_Collection entries_.
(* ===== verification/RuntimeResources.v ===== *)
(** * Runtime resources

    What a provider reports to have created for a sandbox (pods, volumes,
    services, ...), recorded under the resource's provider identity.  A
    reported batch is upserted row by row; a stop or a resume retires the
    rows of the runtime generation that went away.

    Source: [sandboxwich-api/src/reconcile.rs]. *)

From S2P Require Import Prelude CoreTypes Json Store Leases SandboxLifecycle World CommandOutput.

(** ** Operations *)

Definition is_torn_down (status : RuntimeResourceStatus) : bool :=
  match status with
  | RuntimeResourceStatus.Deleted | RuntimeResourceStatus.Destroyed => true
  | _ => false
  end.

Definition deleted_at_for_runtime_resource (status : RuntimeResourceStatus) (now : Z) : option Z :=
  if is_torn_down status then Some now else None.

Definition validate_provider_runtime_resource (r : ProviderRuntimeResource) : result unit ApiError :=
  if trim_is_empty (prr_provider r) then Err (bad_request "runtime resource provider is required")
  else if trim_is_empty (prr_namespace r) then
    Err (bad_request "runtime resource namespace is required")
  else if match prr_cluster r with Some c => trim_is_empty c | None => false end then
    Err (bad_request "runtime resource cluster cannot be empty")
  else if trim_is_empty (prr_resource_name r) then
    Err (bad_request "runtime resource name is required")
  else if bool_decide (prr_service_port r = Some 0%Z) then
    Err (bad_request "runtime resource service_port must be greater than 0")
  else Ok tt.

--

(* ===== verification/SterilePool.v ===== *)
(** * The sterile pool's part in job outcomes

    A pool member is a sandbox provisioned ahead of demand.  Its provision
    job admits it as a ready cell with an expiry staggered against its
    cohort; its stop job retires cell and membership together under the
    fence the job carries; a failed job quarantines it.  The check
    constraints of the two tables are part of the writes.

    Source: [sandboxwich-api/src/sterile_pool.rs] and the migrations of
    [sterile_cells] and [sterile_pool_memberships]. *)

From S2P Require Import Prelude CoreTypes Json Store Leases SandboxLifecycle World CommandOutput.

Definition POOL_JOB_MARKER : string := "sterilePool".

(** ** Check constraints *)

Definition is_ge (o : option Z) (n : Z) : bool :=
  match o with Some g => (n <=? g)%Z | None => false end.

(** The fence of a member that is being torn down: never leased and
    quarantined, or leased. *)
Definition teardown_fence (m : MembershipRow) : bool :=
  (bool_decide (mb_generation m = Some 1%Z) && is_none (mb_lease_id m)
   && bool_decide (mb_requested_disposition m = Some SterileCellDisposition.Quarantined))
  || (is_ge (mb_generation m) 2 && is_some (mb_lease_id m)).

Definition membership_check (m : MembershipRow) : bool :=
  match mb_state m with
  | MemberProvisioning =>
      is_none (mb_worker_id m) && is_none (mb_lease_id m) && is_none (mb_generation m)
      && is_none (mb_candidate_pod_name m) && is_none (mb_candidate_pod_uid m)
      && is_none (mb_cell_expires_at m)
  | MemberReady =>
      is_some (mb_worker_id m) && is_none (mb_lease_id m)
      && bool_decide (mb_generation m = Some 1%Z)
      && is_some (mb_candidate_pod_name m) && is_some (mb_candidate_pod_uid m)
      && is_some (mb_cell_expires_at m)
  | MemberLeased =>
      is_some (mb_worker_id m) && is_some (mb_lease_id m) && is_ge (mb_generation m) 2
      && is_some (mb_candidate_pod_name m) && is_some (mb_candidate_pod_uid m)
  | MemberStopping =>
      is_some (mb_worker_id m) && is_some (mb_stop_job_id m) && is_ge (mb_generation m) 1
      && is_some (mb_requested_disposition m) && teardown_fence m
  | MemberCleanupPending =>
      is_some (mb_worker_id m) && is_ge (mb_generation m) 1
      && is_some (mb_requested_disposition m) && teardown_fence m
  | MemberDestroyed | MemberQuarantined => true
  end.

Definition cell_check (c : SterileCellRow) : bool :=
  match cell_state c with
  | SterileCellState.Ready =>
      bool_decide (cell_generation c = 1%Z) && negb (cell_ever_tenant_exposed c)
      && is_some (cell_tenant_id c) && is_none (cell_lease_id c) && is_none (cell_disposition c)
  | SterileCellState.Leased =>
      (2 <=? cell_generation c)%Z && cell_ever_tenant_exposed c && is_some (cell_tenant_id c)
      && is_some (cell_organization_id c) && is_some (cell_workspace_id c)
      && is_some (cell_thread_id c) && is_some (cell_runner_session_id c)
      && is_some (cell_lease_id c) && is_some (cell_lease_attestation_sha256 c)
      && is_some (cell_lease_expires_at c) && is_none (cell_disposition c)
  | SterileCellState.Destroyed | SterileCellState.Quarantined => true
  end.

_HOW TO COMPLETE THIS TASK_. Give the exact lines, and only those, from the line containing "(* ===== verification/RuntimeResources.v" through the line containing "else Ok tt." in the entries above.

_RESULT FOR THIS TASK_.
(* ===== verification/RuntimeResources.v ===== *)
(** * Runtime resources

    What a provider reports to have created for a sandbox (pods, volumes,
    services, ...), recorded under the resource's provider identity.  A
    reported batch is upserted row by row; a stop or a resume retires the
    rows of the runtime generation that went away.

    Source: [sandboxwich-api/src/reconcile.rs]. *)

From S2P Require Import Prelude CoreTypes Json Store Leases SandboxLifecycle World CommandOutput.

(** ** Operations *)

Definition is_torn_down (status : RuntimeResourceStatus) : bool :=
  match status with
  | RuntimeResourceStatus.Deleted | RuntimeResourceStatus.Destroyed => true
  | _ => false
  end.

Definition deleted_at_for_runtime_resource (status : RuntimeResourceStatus) (now : Z) : option Z :=
  if is_torn_down status then Some now else None.

Definition validate_provider_runtime_resource (r : ProviderRuntimeResource) : result unit ApiError :=
  if trim_is_empty (prr_provider r) then Err (bad_request "runtime resource provider is required")
  else if trim_is_empty (prr_namespace r) then
    Err (bad_request "runtime resource namespace is required")
  else if match prr_cluster r with Some c => trim_is_empty c | None => false end then
    Err (bad_request "runtime resource cluster cannot be empty")
  else if trim_is_empty (prr_resource_name r) then
    Err (bad_request "runtime resource name is required")
  else if bool_decide (prr_service_port r = Some 0%Z) then
    Err (bad_request "runtime resource service_port must be greater than 0")
  else Ok tt.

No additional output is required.